▶ **Problem statement**
Take the entries below and print only the lines from the one with "buf r n ++ [x]." through the one with "Lemma ring_put_congr N", exactly as they stand, both ends included.

▶ **Exercise input**

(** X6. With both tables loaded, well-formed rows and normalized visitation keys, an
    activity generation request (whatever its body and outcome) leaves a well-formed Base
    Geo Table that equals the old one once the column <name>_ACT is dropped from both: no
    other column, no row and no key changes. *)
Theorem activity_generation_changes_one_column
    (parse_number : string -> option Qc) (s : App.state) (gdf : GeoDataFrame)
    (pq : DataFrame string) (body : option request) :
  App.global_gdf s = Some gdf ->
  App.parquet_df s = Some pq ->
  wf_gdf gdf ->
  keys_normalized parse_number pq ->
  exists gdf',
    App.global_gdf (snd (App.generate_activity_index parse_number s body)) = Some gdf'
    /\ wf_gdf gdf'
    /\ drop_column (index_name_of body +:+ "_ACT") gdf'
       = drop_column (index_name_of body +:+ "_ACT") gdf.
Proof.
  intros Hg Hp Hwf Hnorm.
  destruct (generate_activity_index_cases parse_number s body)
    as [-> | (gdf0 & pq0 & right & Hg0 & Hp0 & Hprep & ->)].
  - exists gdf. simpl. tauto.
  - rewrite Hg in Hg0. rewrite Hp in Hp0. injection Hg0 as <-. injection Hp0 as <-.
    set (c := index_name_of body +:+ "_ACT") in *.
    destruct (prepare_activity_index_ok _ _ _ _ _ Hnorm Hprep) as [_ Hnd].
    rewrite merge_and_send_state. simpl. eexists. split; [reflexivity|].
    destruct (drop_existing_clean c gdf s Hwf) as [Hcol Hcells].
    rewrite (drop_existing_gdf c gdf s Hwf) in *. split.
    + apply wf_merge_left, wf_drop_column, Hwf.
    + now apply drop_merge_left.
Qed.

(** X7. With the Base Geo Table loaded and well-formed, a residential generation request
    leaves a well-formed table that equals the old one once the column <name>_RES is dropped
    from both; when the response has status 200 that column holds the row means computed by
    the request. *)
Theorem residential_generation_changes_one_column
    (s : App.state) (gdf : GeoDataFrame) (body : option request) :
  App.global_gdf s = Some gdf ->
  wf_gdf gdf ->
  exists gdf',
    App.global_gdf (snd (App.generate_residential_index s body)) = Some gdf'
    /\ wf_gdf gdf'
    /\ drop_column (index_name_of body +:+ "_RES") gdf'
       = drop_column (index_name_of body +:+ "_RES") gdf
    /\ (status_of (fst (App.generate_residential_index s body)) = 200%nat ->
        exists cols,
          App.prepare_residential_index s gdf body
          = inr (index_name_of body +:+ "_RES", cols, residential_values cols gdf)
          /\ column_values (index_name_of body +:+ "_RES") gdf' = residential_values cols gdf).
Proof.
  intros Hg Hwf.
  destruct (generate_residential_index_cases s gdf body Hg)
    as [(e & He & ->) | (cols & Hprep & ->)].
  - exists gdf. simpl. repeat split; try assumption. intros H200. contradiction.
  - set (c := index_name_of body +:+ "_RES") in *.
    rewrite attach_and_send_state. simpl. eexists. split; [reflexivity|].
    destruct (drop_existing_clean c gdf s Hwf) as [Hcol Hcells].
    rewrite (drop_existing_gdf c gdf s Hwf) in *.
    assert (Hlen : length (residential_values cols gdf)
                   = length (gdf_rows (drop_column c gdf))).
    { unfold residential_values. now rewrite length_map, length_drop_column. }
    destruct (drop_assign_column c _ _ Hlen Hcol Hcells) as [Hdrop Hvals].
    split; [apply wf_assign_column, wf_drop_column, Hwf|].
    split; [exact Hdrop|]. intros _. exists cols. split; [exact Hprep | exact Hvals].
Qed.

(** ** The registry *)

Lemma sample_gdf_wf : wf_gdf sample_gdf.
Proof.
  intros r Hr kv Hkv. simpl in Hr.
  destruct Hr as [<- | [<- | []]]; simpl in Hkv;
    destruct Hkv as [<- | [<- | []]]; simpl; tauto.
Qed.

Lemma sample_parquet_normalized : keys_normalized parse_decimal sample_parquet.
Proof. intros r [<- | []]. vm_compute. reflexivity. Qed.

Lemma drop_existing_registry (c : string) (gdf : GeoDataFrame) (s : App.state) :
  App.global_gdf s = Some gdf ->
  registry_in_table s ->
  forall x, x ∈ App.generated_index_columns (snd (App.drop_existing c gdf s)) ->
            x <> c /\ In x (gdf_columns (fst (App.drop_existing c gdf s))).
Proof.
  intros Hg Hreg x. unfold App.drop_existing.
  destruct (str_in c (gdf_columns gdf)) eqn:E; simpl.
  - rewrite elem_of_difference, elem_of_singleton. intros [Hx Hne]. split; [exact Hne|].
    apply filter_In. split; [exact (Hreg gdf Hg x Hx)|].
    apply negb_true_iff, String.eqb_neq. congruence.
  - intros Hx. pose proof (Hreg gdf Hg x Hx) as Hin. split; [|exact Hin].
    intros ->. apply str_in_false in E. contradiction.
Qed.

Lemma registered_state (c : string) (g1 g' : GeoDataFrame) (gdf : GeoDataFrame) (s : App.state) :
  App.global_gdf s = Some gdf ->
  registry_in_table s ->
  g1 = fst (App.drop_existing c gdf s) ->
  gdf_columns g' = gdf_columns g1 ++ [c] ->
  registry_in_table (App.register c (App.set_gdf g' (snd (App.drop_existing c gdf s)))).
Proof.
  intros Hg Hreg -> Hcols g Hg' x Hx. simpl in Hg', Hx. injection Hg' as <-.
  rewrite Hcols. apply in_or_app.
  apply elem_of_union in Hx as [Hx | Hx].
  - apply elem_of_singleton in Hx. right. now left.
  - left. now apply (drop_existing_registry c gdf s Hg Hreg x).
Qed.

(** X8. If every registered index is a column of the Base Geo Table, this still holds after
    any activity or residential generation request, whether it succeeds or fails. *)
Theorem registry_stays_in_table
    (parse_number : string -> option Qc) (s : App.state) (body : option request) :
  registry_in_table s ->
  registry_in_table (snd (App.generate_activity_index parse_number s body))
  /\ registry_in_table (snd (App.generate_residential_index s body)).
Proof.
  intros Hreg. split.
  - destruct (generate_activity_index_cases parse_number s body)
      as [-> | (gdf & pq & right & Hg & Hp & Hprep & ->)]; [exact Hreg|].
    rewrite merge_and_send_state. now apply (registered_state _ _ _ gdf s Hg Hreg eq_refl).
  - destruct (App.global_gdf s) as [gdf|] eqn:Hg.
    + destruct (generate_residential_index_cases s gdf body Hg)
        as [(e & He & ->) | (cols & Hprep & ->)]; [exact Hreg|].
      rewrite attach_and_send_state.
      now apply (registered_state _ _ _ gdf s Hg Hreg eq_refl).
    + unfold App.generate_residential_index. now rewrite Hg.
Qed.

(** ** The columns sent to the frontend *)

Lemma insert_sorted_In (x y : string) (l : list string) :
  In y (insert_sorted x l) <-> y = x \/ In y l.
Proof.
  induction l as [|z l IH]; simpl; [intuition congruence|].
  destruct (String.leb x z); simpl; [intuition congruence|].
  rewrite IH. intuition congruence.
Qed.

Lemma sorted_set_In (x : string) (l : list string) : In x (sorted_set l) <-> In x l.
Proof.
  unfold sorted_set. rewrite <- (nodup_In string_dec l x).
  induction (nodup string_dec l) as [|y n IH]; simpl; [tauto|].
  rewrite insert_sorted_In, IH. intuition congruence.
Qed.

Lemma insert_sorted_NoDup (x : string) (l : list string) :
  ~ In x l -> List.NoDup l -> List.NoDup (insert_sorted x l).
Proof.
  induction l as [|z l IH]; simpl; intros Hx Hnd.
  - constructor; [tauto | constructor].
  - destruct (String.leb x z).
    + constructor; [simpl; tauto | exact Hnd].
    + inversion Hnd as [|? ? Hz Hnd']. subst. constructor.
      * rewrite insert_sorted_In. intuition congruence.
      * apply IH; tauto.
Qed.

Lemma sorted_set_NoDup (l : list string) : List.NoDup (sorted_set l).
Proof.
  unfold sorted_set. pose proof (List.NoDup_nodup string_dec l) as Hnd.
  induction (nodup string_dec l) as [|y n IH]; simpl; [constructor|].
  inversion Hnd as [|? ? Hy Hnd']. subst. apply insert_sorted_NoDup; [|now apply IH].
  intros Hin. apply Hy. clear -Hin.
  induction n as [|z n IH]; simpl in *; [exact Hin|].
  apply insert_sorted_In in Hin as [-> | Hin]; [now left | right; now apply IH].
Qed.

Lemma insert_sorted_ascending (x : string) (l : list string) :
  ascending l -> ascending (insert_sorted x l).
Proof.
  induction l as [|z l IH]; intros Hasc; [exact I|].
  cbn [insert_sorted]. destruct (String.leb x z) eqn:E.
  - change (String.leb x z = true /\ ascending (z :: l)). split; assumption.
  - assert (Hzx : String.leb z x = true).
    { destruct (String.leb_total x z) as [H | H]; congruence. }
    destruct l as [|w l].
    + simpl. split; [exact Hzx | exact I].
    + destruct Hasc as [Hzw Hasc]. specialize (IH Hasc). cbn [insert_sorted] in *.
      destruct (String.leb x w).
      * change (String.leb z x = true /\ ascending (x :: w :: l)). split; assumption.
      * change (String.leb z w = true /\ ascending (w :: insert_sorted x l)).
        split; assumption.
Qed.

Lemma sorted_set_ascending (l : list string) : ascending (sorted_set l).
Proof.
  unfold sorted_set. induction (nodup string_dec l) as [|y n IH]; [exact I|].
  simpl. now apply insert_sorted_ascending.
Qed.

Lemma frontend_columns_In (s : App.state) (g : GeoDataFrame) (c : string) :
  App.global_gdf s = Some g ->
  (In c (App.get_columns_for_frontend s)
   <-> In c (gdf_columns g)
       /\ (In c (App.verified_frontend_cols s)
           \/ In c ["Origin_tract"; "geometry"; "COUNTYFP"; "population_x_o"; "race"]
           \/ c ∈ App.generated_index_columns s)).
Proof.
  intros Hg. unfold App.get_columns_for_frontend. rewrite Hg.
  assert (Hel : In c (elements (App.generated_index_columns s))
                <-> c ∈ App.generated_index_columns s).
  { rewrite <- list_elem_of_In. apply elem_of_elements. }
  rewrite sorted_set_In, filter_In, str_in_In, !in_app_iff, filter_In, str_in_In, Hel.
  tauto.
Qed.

==

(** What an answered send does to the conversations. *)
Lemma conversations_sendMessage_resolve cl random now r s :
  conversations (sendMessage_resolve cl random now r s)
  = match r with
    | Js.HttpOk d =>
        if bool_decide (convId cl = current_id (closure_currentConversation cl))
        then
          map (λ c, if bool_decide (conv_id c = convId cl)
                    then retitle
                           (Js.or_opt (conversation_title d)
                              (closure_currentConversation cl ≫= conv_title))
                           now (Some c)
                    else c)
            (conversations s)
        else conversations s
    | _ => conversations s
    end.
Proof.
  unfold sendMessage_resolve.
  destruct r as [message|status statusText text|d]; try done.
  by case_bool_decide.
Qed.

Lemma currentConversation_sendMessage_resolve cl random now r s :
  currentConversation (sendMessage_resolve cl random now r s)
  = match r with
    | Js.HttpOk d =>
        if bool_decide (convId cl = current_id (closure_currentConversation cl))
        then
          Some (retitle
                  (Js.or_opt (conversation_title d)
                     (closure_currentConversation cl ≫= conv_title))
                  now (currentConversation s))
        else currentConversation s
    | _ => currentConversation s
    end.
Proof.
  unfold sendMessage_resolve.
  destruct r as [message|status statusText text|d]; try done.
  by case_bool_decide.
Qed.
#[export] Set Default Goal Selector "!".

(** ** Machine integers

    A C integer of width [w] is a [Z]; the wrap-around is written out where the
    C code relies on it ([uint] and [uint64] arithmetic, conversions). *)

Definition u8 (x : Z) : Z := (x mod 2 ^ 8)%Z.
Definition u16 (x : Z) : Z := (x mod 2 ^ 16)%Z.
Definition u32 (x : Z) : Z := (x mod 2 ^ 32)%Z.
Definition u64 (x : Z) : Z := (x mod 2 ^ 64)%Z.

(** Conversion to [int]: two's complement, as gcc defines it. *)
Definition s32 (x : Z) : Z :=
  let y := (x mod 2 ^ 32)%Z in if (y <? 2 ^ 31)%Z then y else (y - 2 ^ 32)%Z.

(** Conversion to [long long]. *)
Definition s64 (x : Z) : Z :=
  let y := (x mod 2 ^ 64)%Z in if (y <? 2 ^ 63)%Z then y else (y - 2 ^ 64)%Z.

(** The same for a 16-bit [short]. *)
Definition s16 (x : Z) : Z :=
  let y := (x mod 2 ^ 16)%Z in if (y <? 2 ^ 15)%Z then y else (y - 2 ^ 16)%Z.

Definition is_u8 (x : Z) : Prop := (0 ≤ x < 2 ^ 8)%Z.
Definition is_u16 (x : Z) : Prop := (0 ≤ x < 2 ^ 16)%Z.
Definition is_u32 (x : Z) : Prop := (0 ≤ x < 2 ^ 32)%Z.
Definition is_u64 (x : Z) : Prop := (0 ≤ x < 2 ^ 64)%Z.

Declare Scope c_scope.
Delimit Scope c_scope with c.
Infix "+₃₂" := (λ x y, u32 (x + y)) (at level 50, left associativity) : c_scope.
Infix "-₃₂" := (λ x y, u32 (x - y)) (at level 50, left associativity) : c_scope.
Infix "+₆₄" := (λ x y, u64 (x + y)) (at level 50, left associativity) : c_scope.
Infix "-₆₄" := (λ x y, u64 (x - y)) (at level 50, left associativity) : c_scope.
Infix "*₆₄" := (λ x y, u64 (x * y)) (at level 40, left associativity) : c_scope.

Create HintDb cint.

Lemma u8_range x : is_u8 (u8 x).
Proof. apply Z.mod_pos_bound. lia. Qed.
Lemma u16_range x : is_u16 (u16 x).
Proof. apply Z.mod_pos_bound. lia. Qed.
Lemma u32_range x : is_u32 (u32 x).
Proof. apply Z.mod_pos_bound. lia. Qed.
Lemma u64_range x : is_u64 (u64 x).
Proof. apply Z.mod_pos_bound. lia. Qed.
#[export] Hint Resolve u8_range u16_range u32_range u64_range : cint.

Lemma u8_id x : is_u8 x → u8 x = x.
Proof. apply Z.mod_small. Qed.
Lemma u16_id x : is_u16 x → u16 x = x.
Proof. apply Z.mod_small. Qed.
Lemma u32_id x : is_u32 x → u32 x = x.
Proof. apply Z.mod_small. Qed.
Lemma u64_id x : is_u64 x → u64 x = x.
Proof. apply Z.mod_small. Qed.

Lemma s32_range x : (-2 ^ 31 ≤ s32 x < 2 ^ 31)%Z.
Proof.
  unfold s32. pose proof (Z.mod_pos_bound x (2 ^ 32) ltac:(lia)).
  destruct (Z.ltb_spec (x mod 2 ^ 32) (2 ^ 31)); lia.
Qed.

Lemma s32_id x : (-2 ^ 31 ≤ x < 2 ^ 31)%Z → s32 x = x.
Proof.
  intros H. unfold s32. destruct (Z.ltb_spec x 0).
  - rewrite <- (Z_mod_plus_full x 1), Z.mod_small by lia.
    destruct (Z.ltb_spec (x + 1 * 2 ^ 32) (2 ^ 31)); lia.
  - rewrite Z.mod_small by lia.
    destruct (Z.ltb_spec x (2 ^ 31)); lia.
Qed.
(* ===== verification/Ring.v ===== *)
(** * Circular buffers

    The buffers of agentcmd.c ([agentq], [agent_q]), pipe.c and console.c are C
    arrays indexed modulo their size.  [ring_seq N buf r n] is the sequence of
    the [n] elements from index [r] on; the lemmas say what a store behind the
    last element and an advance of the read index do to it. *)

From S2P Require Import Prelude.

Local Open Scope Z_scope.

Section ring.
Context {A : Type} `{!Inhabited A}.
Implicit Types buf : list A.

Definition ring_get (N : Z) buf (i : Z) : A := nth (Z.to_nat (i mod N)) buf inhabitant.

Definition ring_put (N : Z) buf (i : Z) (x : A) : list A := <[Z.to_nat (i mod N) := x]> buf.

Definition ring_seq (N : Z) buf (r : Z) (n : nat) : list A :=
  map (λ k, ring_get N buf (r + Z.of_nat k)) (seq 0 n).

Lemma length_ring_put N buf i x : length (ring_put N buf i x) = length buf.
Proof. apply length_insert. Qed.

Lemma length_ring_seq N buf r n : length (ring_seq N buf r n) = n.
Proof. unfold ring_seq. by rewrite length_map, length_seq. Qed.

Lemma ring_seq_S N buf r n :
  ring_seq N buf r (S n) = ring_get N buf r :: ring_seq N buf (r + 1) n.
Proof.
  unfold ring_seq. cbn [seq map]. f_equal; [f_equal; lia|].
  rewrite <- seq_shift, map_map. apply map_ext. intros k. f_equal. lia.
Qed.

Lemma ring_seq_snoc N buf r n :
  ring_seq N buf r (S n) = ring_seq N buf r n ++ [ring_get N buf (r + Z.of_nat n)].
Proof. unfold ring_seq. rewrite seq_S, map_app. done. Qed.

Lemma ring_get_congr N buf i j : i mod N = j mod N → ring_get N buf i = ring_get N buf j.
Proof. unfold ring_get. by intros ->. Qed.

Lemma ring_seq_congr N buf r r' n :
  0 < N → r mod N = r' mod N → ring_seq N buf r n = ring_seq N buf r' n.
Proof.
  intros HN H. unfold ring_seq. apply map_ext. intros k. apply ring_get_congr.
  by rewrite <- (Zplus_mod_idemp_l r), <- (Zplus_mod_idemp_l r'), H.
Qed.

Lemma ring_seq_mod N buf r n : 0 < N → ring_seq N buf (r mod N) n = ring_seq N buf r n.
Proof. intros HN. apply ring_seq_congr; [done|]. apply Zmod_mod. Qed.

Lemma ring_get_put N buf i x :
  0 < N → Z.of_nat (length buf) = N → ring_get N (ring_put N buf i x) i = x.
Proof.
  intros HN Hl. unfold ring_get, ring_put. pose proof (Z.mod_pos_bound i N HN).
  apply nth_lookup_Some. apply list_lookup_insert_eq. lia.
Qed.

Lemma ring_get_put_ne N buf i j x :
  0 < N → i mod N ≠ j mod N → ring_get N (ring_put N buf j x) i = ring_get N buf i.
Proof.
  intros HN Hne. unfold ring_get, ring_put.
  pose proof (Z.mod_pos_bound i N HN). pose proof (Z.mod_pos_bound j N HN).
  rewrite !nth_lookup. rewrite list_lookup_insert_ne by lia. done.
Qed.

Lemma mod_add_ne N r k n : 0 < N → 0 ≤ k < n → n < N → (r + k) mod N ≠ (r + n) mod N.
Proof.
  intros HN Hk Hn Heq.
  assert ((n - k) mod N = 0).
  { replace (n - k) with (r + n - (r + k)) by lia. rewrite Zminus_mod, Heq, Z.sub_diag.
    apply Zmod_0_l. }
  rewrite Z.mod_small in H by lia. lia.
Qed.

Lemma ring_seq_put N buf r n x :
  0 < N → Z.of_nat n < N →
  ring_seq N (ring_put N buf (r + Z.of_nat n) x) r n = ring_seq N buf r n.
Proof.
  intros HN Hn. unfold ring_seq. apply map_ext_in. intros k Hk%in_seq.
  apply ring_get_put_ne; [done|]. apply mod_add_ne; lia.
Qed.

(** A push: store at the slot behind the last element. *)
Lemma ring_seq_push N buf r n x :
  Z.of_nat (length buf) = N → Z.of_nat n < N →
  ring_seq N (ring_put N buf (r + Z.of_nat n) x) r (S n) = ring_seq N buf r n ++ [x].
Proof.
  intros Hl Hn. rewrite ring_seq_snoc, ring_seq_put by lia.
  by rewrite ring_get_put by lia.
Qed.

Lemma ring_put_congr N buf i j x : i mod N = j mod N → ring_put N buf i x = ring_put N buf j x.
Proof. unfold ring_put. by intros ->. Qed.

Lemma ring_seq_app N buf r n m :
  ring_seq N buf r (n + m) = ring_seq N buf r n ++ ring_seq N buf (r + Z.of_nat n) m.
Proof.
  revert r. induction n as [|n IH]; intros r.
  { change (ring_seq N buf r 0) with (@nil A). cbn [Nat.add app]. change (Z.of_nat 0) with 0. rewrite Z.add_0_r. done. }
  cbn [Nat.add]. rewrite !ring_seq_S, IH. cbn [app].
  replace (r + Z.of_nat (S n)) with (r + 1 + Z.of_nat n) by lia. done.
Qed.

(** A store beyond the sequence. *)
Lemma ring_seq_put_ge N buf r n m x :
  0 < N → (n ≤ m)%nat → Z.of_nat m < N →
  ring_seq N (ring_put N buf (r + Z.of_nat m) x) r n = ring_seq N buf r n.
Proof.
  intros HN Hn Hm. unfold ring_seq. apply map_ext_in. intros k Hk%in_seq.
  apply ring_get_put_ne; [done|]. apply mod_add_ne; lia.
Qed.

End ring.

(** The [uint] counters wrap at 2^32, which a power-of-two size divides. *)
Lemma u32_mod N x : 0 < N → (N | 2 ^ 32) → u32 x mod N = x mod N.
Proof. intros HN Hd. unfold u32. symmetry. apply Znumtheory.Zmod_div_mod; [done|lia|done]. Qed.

▶ **Answer box**
  ring_seq N (ring_put N buf (r + Z.of_nat n) x) r (S n) = ring_seq N buf r n ++ [x].
Proof.
  intros Hl Hn. rewrite ring_seq_snoc, ring_seq_put by lia.
  by rewrite ring_get_put by lia.
Qed.

Lemma ring_put_congr N buf i j x : i mod N = j mod N → ring_put N buf i x = ring_put N buf j x.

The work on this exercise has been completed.